_Exercise_
Your answer must hold only the lines below from the line containing "unfold written. rewrite" through the line containing "destruct (Z.leb_spec 0 explicitEnd) as [Ge|]; [|rewrite", each reproduced exactly.

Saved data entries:
(** ** Lemmas *)

Section Output.
(** [out] is the whole output: the file holds a part of it, and all of it from the moment
    the flag is set. *)
Context (out : bytes).
Definition look_ok (l : look) : Prop := seen l `prefix_of` out /\ (Exists (fun p => pFinal p = true) (polls l) -> seen l = out).
(** The flag is not set between the read and the second look at it. *)
Definition calm (l : look) : Prop := finalAfter l = true -> seen l = out.
Lemma take_drop_prefix (l k : bytes) n m : l `prefix_of` k -> take n (drop m l) `prefix_of` drop m k.
Proof.
  intros [x ->]. rewrite drop_app. exists (drop n (drop m l) ++ drop (m - length l) x). by rewrite app_assoc, take_drop.
Qed.
Lemma read_ok l plen off b e : look_ok l -> ReadAt l plen off = Some (b, e) ->
  b `prefix_of` drop (Z.to_nat off) out /\ (e = Some GEOF -> calm l -> b = drop (Z.to_nat off) out).
Proof.
  intros [P Fi] R. unfold ReadAt in R. assert (Nil : [] `prefix_of` drop (Z.to_nat off) out) by apply prefix_nil.
  destruct (failedFirst l); [by simplify_eq|]. destruct (plen =? 0)%nat; [by simplify_eq|]. destruct (off <? 0); [by simplify_eq|].
  destruct (await _ _ _); [|by simplify_eq|done]. destruct (failedThen l); [by simplify_eq|].
  set (x := take plen (drop (Z.to_nat off) (seen l))) in R. assert (Px : x `prefix_of` drop (Z.to_nat off) out) by (by apply take_drop_prefix).
  destruct (Nat.ltb_spec (length x) plen) as [Lt|Ge]; [|by simplify_eq].
  destruct (finalAfter l) eqn:Fa.
  - injection R as <- <-. split; [done|]. intros _ Ca. rewrite <- (Ca Fa). unfold x in *. apply take_ge. rewrite length_take in Lt. lia.
  - destruct x; by simplify_eq.
Qed.
(** The range from [off] on, as far as there is output. *)
Definition cut (explicitEnd off : Z) : bytes :=
  let rest := drop (Z.to_nat off) out in if 0 <=? explicitEnd then take (Z.to_nat (explicitEnd - off + 1)) rest else rest.
Lemma cut_drop explicitEnd off n : 0 <= off -> cut explicitEnd (off + Z.of_nat n) = drop n (cut explicitEnd off).
Proof.
  intros P. unfold cut. replace (Z.to_nat (off + Z.of_nat n)) with (Z.to_nat off + n)%nat by lia. rewrite <- drop_drop.
  destruct (0 <=? explicitEnd); [|done]. rewrite skipn_firstn_comm. f_equal. lia.
Qed.
Lemma cut_step explicitEnd off o : 0 <= off -> o `prefix_of` cut explicitEnd off -> cut explicitEnd off = o ++ cut explicitEnd (off + Z.of_nat (length o)).
Proof. intros P [x E]. rewrite cut_drop by done. rewrite E. by rewrite drop_app_length. Qed.
(** The one range whose length is no int64. *)
Definition whole_range (explicitEnd off : Z) : Prop := off = 0 /\ explicitEnd = i64_max.
(** What a round writes. *)
Definition written (explicitEnd off : Z) (b : bytes) : bytes := take (Z.to_nat (toWrite explicitEnd off (Z.of_nat (length b)))) b.
Lemma toWrite_neg explicitEnd off n :
  0 <= off -> explicitEnd <= i64_max -> (0 <= explicitEnd -> off <= explicitEnd) -> 0 <= n -> toWrite explicitEnd off n < 0 -> whole_range explicitEnd off.
Proof.
  intros P M L N. unfold toWrite, whole_range. destruct (Z.leb_spec 0 explicitEnd) as [Ge|]; [|lia]. specialize (L Ge). cbv zeta.
  destruct (decide (explicitEnd - off + 1 <= i64_max)) as [I|I]; [|unfold i64_max in *; lia].
  rewrite wrap_i64_id by (unfold is_i64, i64_min, i64_max in *; lia). case_if; lia.
Qed.
Lemma toWrite_min explicitEnd off n :
  0 <= off -> explicitEnd <= i64_max -> (0 <= explicitEnd -> off <= explicitEnd) -> 0 < n -> 0 <= toWrite explicitEnd off n ->
  toWrite explicitEnd off n = if 0 <=? explicitEnd then Z.min n (explicitEnd - off + 1) else n.
Proof.
  intros P M L N. unfold toWrite. destruct (Z.leb_spec 0 explicitEnd) as [Ge|]; [|done]. specialize (L Ge). cbv zeta.
  destruct (decide (explicitEnd - off + 1 <= i64_max)) as [I|I].
  - rewrite wrap_i64_id by (unfold is_i64, i64_min, i64_max in *; lia). case_if; lia.
  - replace (explicitEnd - off + 1) with (2 ^ 63) by (unfold i64_max in *; lia). rewrite wrap_i64_high by lia. case_if; lia.
Qed.
Lemma written_ok explicitEnd off b :
  0 <= off -> explicitEnd <= i64_max -> b `prefix_of` drop (Z.to_nat off) out -> (0 <= explicitEnd -> off <= explicitEnd) ->
  b = [] \/ 0 <= toWrite explicitEnd off (Z.of_nat (length b)) ->
  written explicitEnd off b `prefix_of` cut explicitEnd off /\ (b = drop (Z.to_nat off) out -> written explicitEnd off b = cut explicitEnd off)
  /\ (0 <= explicitEnd -> Z.of_nat (length (written explicitEnd off b)) <= explicitEnd - off + 1).
Proof.
  intros Po M P L Nn. destruct (decide (b = [])) as [-> |Nb].
  { unfold written, cut. rewrite take_nil. split_and!; [apply prefix_nil| |cbn; lia]. intros <-. destruct (_ <=? _); [by rewrite take_nil|done]. }
  destruct Nn as [?|Nn]; [done|]. assert (Lb : 0 < Z.of_nat (length b)) by (destruct b; [done|cbn; lia]).
  unfold written. rewrite toWrite_min by done. unfold cut.
  destruct (Z.leb_spec 0 explicitEnd) as [Ge|]; [|rewrite Nat2Z.id, take_ge by done; split_and!; [done|by intros ->|lia]]. specialize (L Ge).
  assert (T : take (Z.to_nat (Z.min (Z.of_nat (length b)) (explicitEnd - off + 1))) b = take (Z.to_nat (explicitEnd - off + 1)) b).
  { destruct (Z.min_spec (Z.of_nat (length b)) (explicitEnd - off + 1)) as [[? ->]|[? ->]]; [|done]. rewrite Nat2Z.id, take_ge by done. by rewrite take_ge by lia. }
  rewrite T. split_and!; [|by intros ->|intros _; rewrite length_take; lia].
  destruct P as [x E]. cbv zeta. rewrite E, take_app. by eexists.
Qed.
Lemma pump_sends explicitEnd rounds : explicitEnd <= i64_max -> forall off, 0 <= off -> Forall (fun r => look_ok (rLook r)) rounds ->
  let '(body, why) := pump explicitEnd off rounds in
  body `prefix_of` cut explicitEnd off
  /\ (why = RangeDone -> 0 <= explicitEnd /\ Z.of_nat (length body) = Z.max 0 (explicitEnd - off + 1))
  /\ (why = ReadEnded GEOF -> Forall (fun r => calm (rLook r)) rounds -> body = cut explicitEnd off)
  /\ (why = Panicked -> body = [] /\ whole_range explicitEnd off).
Proof.
  intros M. assert (Stop : forall off why, why <> ReadEnded GEOF -> why <> RangeDone -> why <> Panicked ->
    [] `prefix_of` cut explicitEnd off /\ (why = RangeDone -> 0 <= explicitEnd /\ Z.of_nat (length ([] : bytes)) = Z.max 0 (explicitEnd - off + 1))
    /\ (why = ReadEnded GEOF -> Forall (fun r => calm (rLook r)) rounds -> [] = cut explicitEnd off)
    /\ (why = Panicked -> ([] : bytes) = [] /\ whole_range explicitEnd off)) by (intros; split_and!; [apply prefix_nil|done|done|done]).
  induction rounds as [|r rounds IH]; intros off Po F; [by apply Stop|]. inversion_clear F as [|? ? Fr F']. cbn [pump].
  assert (Stop' : forall why, why <> ReadEnded GEOF -> why <> RangeDone -> why <> Panicked ->
    [] `prefix_of` cut explicitEnd off /\ (why = RangeDone -> 0 <= explicitEnd /\ Z.of_nat (length ([] : bytes)) = Z.max 0 (explicitEnd - off + 1))
    /\ (why = ReadEnded GEOF -> Forall (fun r => calm (rLook r)) (r :: rounds) -> [] = cut explicitEnd off)
    /\ (why = Panicked -> ([] : bytes) = [] /\ whole_range explicitEnd off)) by (intros; split_and!; [apply prefix_nil|done|done|done]).
  destruct ((0 <=? explicitEnd) && (explicitEnd <? off)) eqn:Ex.
  { apply andb_true_iff in Ex as [Ex1%Z.leb_le Ex2%Z.ltb_lt]. split_and!; [apply prefix_nil|cbn; lia|done|done]. }
  assert (L : 0 <= explicitEnd -> off <= explicitEnd) by (intros; apply andb_false_iff in Ex as [Ex%Z.leb_gt|Ex%Z.ltb_ge]; lia).
  destruct (ctxErr r); [by apply Stop'|]. destruct (ReadAt _ _ _) as [[b e]|] eqn:R; [|by apply Stop']. cbv zeta.
  destruct ((0 <? Z.of_nat (length b)) && (toWrite explicitEnd off (Z.of_nat (length b)) <? 0)) eqn:Pn.
  { apply andb_true_iff in Pn as [_ Pn%Z.ltb_lt]. apply toWrite_neg in Pn; [|done..|lia]. split_and!; [apply prefix_nil|done|done|done]. }
  assert (Nn : b = [] \/ 0 <= toWrite explicitEnd off (Z.of_nat (length b))).
  { destruct b; [by left|right]. apply andb_false_iff in Pn as [Pn|Pn%Z.ltb_ge]; [done|done]. }
  destruct (read_ok _ _ _ _ _ Fr R) as [Pb Eb]. destruct ((0 <? _) && writeErr r); [by apply Stop'|].
  fold (written explicitEnd off b). destruct (written_ok explicitEnd off b Po M Pb L Nn) as (Wp & We & Wl). destruct e as [e|].
  - split_and!; [done|done| |done]. intros [= ->] Ca. inversion_clear Ca as [|? ? Cr _]. apply We. by apply Eb.
  - specialize (IH ltac:(intros; split_and!; [apply prefix_nil|done|done|done]) (off + Z.of_nat (length (written explicitEnd off b))) ltac:(lia) F').
    destruct (pump explicitEnd _ rounds) as [more why]. destruct IH as (I1 & I2 & I3 & I4). rewrite (cut_step explicitEnd off _ Po Wp). split_and!.
    + by apply prefix_app.
    + intros E. destruct (I2 E) as [Ge I5]. specialize (Wl Ge). rewrite length_app. lia.
    + intros E Ca. inversion_clear Ca as [|? ? _ Cs]. by rewrite (I3 E Cs).
    + intros E. destruct (I4 E) as [-> [W1 W2]]. destruct (written explicitEnd off b) eqn:Wb; [|cbn in W1; lia]. by replace off with 0 by (cbn in W1; lia).
Qed.
End Output.
Lemma parse_start header : 0 <= fst (parseByteRange header).
Proof.
  unfold parseByteRange. destruct (cut_prefix _ _); [|cbn; lia]. destruct (index _ _); [|cbn; lia]. destruct (bytes_eqb _ _); [cbn; lia|]. cbn [fst].
  destruct (ParseInt _) as [v []]; try lia. destruct (Z.leb_spec 0 v); lia.
Qed.
Lemma parse_end header : snd (parseByteRange header) <= i64_max.
Proof.
  unfold parseByteRange. destruct (cut_prefix _ _); [|done]. destruct (index _ _); [|done]. destruct (bytes_eqb _ _); [done|]. cbn [snd].
  destruct (bytes_eqb _ _); [done|]. set (x := TrimSpace _). pose proof (ParseInt_range x) as [_ R].
  destruct (ParseInt x) as [v []]; try done. destruct (Z.leb_spec 0 v); done.
Qed.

_Response to the exercise_
  unfold written. rewrite toWrite_min by done. unfold cut.
  destruct (Z.leb_spec 0 explicitEnd) as [Ge|]; [|rewrite Nat2Z.id, take_ge by done; split_and!; [done|by intros ->|lia]]. specialize (L Ge).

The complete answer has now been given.